▼▼▼

(* ===== verification/SelectorRank.v ===== *)
(** * The selector's ranking

    The pure part of [services/selector.py]: which candidates are probed and
    which one is taken.

    The effective ping is a float quotient in the code; here it is the
    quotient itself.  For latencies below 2^45 ms (and the weights 1 to 5)
    two different quotients differ by at least 1/20, more than the rounding,
    so that the floats compare as the quotients do. *)
From stdpp Require Import base list strings gmap.
From Stdlib Require Import ZArith Lia Ascii.
From S2P Require Import Prelude PyStr PyKey PyVal PyTime AutoPool SelectorCandidates.

Open Scope string_scope.
Open Scope Z_scope.
Open Scope list_scope.

(** ** Identities *)

Section Rank.
Context `{ReprContainer}.

(** [str(item.get("runtime_target") or item.get("server_id") or "")]. *)
Definition target_text (runtime_target : pyval) (server_id : string) : string := py_str (por runtime_target (VStr server_id)).

Definition target_of (c : candidate) : string := target_text (c_runtime_target c) (c_server_id c).

(** Inventory rows are (server_id, server_name, runtime_target); [label] is [safe_human_label]. *)
Definition _runtime_target_identity (label : string -> string -> option string) (runtime_target : option string)
    (inventory : list (string * string * pyval)) : option string * option string * string :=
  let target := py_strip (default "" runtime_target) in
  if String.eqb target "" then (None, None, "missing")
  else
    match List.filter (fun item => String.eqb (py_strip (target_text item.2 item.1.1)) target) inventory with
    | [item] => (Some item.1.1, label item.1.2 item.1.1, "confirmed")
    | [] => (None, None, "unmapped")
    | _ :: _ :: _ => (None, None, "unconfirmed")
    end.

Definition _safe_selection_origin (origin : string) : string :=
  let value := py_lower (py_strip origin) in
  if bool_decide (value ∈ ["api"; "ui"; "watchdog"; "subscription"; "server_preferences"]) then value else "unknown".

Definition _selector_reason_code (reason origin : string) : string :=
  let normalized_origin := _safe_selection_origin origin in
  if String.eqb normalized_origin "api" then "api_controlled_switch"
  else if String.eqb normalized_origin "watchdog" && py_startswith reason "watchdog_failover:" then "watchdog_failover"
  else if String.eqb normalized_origin "watchdog" && py_startswith reason "watchdog_initial_select:" then "watchdog_initial_select"
  else if String.eqb normalized_origin "watchdog" then "automatic_selection"
  else if bool_decide (reason ∈ ["manual"; "scheduler_watchdog_check"; "subscription_refresh_auto_select";
                                 "vpn_auto_membership_changed"; "server_preferences_vpn_auto"; "api_controlled_switch"])
  then reason else "automatic_selection".

(** ** Eligibility and health *)

(** The guard on a candidate's own keys; the provider keys are absent. *)
Definition eligible (c : candidate) : bool :=
  is_auto_eligible (VBool (c_vpn_auto c)) (VInt (c_priority c)) (VStr (c_inventory_state c)) (vopt (c_deleted c)) false false.

Definition _auto_selectable_candidates (candidates : list candidate) : list candidate := List.filter eligible candidates.

Definition _candidate_has_auto_health (c : option candidate) : bool :=
  match c with
  | None => false
  | Some c =>
      let p := c_ping c in
      String.eqb (py_lower (py_strip (ping_status p))) "success"
      && negb (String.eqb (py_lower (py_strip (text_or_blank (ping_source p)))) "manual" || _is_manual_ping p)
  end.

(** The tuples the digest of the candidates is taken of; [sorted] compares a bool as an int. *)
Definition fence_row (c : candidate) : key :=
  [KText (c_server_id c); KText (target_of c); KInt (c_priority c); KInt (Z.b2z (c_vpn_auto c));
   KText (c_inventory_state c); KText (default "" (c_source_ref c)); KText (default "" (c_execution_capability c))].

Definition fence_value (c : candidate) : pyval :=
  VList [VStr (c_server_id c); VStr (target_of c); VInt (c_priority c); VBool (c_vpn_auto c); VStr (c_inventory_state c);
         VStr (default "" (c_source_ref c)); VStr (default "" (c_execution_capability c))].

Definition _candidate_fence (sha256_json : pyval -> string) (candidates : list candidate) : string :=
  sha256_json (VList (map fence_value (sort_on fence_row candidates))).

(** ** Sort keys *)

Definition _ping_status_rank (c : candidate) : Z :=
  let status := py_lower (if String.eqb (ping_status (c_ping c)) "" then "unknown" else ping_status (c_ping c)) in
  if String.eqb status "success" then 0 else if String.eqb status "unknown" then 1 else 2.

Definition _latency_sort_value (c : candidate) : Z := default (10 ^ 9) (ping_last_ms (c_ping c)).

Definition _candidate_priority (c : candidate) : Z := clamp_priority (c_priority c).

(** A quotient: latency over weight. *)
Definition _candidate_effective_ping (c : candidate) : option (Z * positive) :=
  if negb (String.eqb (py_lower (ping_status (c_ping c))) "success") then None
  else
    latency ← ping_last_ms (c_ping c);
    let priority := _candidate_priority c in
    if priority <? 0 then None
    else Some (latency, if 0 <? priority then Z.to_pos priority else 1%positive).

(** [server_name or server_id or ""]. *)
Definition name_of (c : candidate) : string := if String.eqb (c_server_name c) "" then c_server_id c else c_server_name c.

(** [_parse_checked_at]: naive or aware. *)
Definition _parse_checked_at (value : option string) : option (Z * option Z) :=
  match value with
  | None => None
  | Some value =>
      let normalized := py_strip value in
      if String.eqb normalized "" then None else fromisoformat (replace_zulu normalized)
  end.

Definition checked_at_of (c : candidate) : option (Z * option Z) := _parse_checked_at (ping_checked_at (c_ping c)).

(** ** The shortlist *)

Definition priority_key (c : candidate) : key :=
  [KInt (if eligible c then 0 else 1); KInt (- c_priority c); KInt (_ping_status_rank c); KInt (_latency_sort_value c);
   KText (name_of c)].

Definition latency_key (c : candidate) : key :=
  [KInt (_ping_status_rank c); KInt (_latency_sort_value c); KInt (- c_priority c); KText (name_of c)].

(** A naive time compares by its local reading, an aware one by its instant. *)
Definition refresh_key (c : candidate) : key :=
  let parsed := checked_at_of c in
  [KInt (match parsed with None => 0 | Some _ => 1 end);
   KInt (match parsed with None => 0 | Some (local, off) => local - default 0 off * 1000000 end);
   KInt (_ping_status_rank c); KInt (- c_priority c); KText (name_of c)].

Definition is_naive (c : candidate) : bool := match checked_at_of c with Some (_, None) => true | _ => false end.
Definition is_aware (c : candidate) : bool := match checked_at_of c with Some (_, Some _) => true | _ => false end.

(** Comparing a naive with an aware time raises TypeError, and a sort that
    has both must compare one with the other: items that are adjacent in its
    result have been compared. *)
Definition refresh_order (candidates : list candidate) : py (list candidate) :=
  if existsb is_naive candidates && existsb is_aware candidates then None else Some (sort_on refresh_key candidates).

Definition _append (limit : Z) (merged : list candidate) (c : candidate) : list candidate :=
  if String.eqb (c_server_id c) "" || bool_decide (c_server_id c ∈ map c_server_id merged) || (limit <=? Z.of_nat (length merged))
  then merged else merged ++ [c].

Definition _build_on_demand_shortlist (candidates : list candidate) (active_before : option string) (limit : Z)
    : py (list candidate) :=
  if (limit <=? 0) || bool_decide (candidates = []) then Some []
  else
    refreshed ← refresh_order candidates;
    let priority_order := sort_on priority_key candidates in
    let latency_order := sort_on latency_key candidates in
    let active :=
      match active_before with
      | Some before => if String.eqb before "" then [] else
          option_list (find (fun c => String.eqb (target_of c) before) candidates)
      | None => []
      end in
    Some (fold_left (_append limit) (active ++ priority_order ++ latency_order ++ refreshed ++ candidates) []).

(** ** The choice *)

Definition successful (c : candidate) : bool := String.eqb (ping_status (c_ping c)) "success" && is_set (ping_last_ms (c_ping c)).

Definition _select_best_successful_candidate (candidates : list candidate) : option candidate :=
  first_on (fun c => [KInt (default 0 (ping_last_ms (c_ping c))); KText (c_server_name c)])
    (List.filter successful candidates).

Definition effective_key (c : candidate) : key :=
  match _candidate_effective_ping c with Some (n, d) => [KNum n d] | None => [] end
  ++ [KInt (default 0 (ping_last_ms (c_ping c))); KText (c_server_name c); KText (c_server_id c)].

Definition executable (c : candidate) : bool :=
  bool_decide (c_execution_capability c = Some "provider_switch") && bool_decide (c_runtime_evidence c = Some "not_observed")
  && c_provider_eligible c.

Definition provider_key (c : candidate) : key :=
  [KInt (- _candidate_priority c); KText (c_server_id c); KText (default "" (c_member_id c))].

(** The choice, and the fastest candidate when that is another one. *)
Definition _select_candidate_with_priority (candidates : list candidate) : option candidate * option candidate :=
  let auto_selectable := _auto_selectable_candidates candidates in
  match _select_best_successful_candidate auto_selectable with
  | None => (first_on provider_key (List.filter executable auto_selectable), None)
  | Some best_by_ping =>
      let scored := List.filter (fun c => is_set (_candidate_effective_ping c)) auto_selectable in
      match first_on effective_key scored with
      | None => (Some best_by_ping, None)
      | Some selected =>
          if String.eqb (c_server_id selected) (c_server_id best_by_ping) then (Some selected, None)
          else (Some selected, Some best_by_ping)
      end
  end.
End Rank.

▲▲▲

Say how many lines in the records hold the string "compares". Give no other words.

2